- Work instructions
Go through the listing below from the line containing "assert (hasParent t" to its last line, retyping each line exactly and nothing else.

* * * * * * * * *

Lemma self_parent_diverges_witness :
  match setClassParent "Puppy" "Puppy" animals with
  | Ret (_, ts') => getAllVirtualMethods "Puppy" ts' = Diverge
  | _ => False
  end.
Proof.
  destruct (setClassParent "Puppy" "Puppy" animals) as [[t ts']| | |] eqn:E;
    [|vm_compute in E; discriminate E..].
  eapply (self_parent_diverges animals "Puppy" t ts'); [done|exact E].
Defined.

(** The fuel is enough: if the climb of [getAllVirtualMethods] ends with some
    fuel, it ends with the fuel the model gives it, with the same result.  A
    [Diverge] of the model is a loop that does not end. *)
Theorem getAllVirtualMethods_fuel ts c n ms :
  getAllVirtualMethods_loop n c ([], ∅) ts = Ret ms → getAllVirtualMethods c ts = Ret ms.
Proof.
  intros Hn. destruct (walk (parent_of ts) n c) eqn:Ew.
  { rewrite getAllVirtualMethods_loop_diverge in Hn by (by rewrite Ew). done. }
  assert (walk (parent_of ts) (hierarchy_fuel ts) c = None) as Hw.
  { unfold hierarchy_fuel. rewrite <-size_dom. eapply walk_fuel; [apply parent_of_in|done]. }
  destruct (lineage_exists _ _ _ Ew) as [l Hl]. unfold getAllVirtualMethods.
  rewrite (getAllVirtualMethods_loop_spec _ _ _ l) in Hn by done.
  by rewrite (getAllVirtualMethods_loop_spec _ _ _ l).
Qed.

Lemma getAllVirtualMethods_fuel_witness :
  getAllVirtualMethods "Puppy" animals = Ret [fn "Dog_speak" true; fn "Animal_speak" true].
Proof. apply (getAllVirtualMethods_fuel animals "Puppy" 17). vm_compute. reflexivity. Defined.

(** C28. In an acyclic hierarchy [isSubclassOf] ends and decides the proper-ancestor
    relation. *)
Theorem isSubclassOf_correct ts child parent :
  acyclic ts →
  ∃ b, isSubclassOf child parent ts = Ret b ∧ (b = true ↔ tc (extends ts) child parent).
Proof.
  intros Ha. unfold isSubclassOf. destruct (m_classes ts !! child) eqn:E.
  - by apply isSubclassOf_loop_spec, acyclic_walk.
  - exists false. split; [done|]. split; [done|]. intros Ht. exfalso. revert Ht.
    apply tc_extends_stop. unfold parent_of. by rewrite E.
Qed.

Lemma isSubclassOf_correct_witness :
  acyclic animals ∧ ∃ b, isSubclassOf "Puppy" "Animal" animals = Ret b
                         ∧ (b = true ↔ tc (extends animals) "Puppy" "Animal").
Proof.
  assert (acyclic animals) as Ha by (apply (bool_decide_unpack _); vm_compute; exact I).
  split; [exact Ha|]. apply (isSubclassOf_correct animals "Puppy" "Animal"). exact Ha.
Defined.

(** The members of a derived class are those of its parent, in the same order,
    followed by its own: the parent's layout is a prefix of the child's. *)
Theorem getAllClassMembers_prefix ts c p t :
  wf_types ts → extends ts c p → m_classes ts !! c = Some t →
  ∃ inherited, getAllClassMembers p ts = Ret inherited ∧
               getAllClassMembers c ts = Ret (inherited ++ m_structMembers t).
Proof.
  intros Hwf Hcp Ec. unfold getAllClassMembers.
  assert (hasParent t = true ∧ getParentClass t = p) as [Ep Ht].
  { unfold extends, parent_of in Hcp. rewrite Ec in Hcp. by destruct (hasParent t); simplify_eq. }
  destruct (lineage_acyclic ts p (wf_acyclic _ Hwf)) as [l Hl].
  assert (lineage ts c (c :: l)) as Hcl by (eapply lin_step; [done..|by rewrite Ht]).
  rewrite (getAllClassMembers_rec_spec _ _ p l), (getAllClassMembers_rec_spec _ _ c (c :: l));
    try done; try (by apply acyclic_walk, Hwf); try (apply (wf_parents _ Hwf)); try (by eauto).
  - eexists. split; [done|]. simpl. rewrite fmap_app, concat_app. simpl.
    by rewrite Ec, app_nil_r.
  - by eapply wf_parents.
Qed.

* * * * * * * * *

- Answer space
  assert (hasParent t = true ∧ getParentClass t = p) as [Ep Ht].
  { unfold extends, parent_of in Hcp. rewrite Ec in Hcp. by destruct (hasParent t); simplify_eq. }
  destruct (lineage_acyclic ts p (wf_acyclic _ Hwf)) as [l Hl].
  assert (lineage ts c (c :: l)) as Hcl by (eapply lin_step; [done..|by rewrite Ht]).
  rewrite (getAllClassMembers_rec_spec _ _ p l), (getAllClassMembers_rec_spec _ _ c (c :: l));
    try done; try (by apply acyclic_walk, Hwf); try (apply (wf_parents _ Hwf)); try (by eauto).
  - eexists. split; [done|]. simpl. rewrite fmap_app, concat_app. simpl.
    by rewrite Ec, app_nil_r.
  - by eapply wf_parents.
Qed.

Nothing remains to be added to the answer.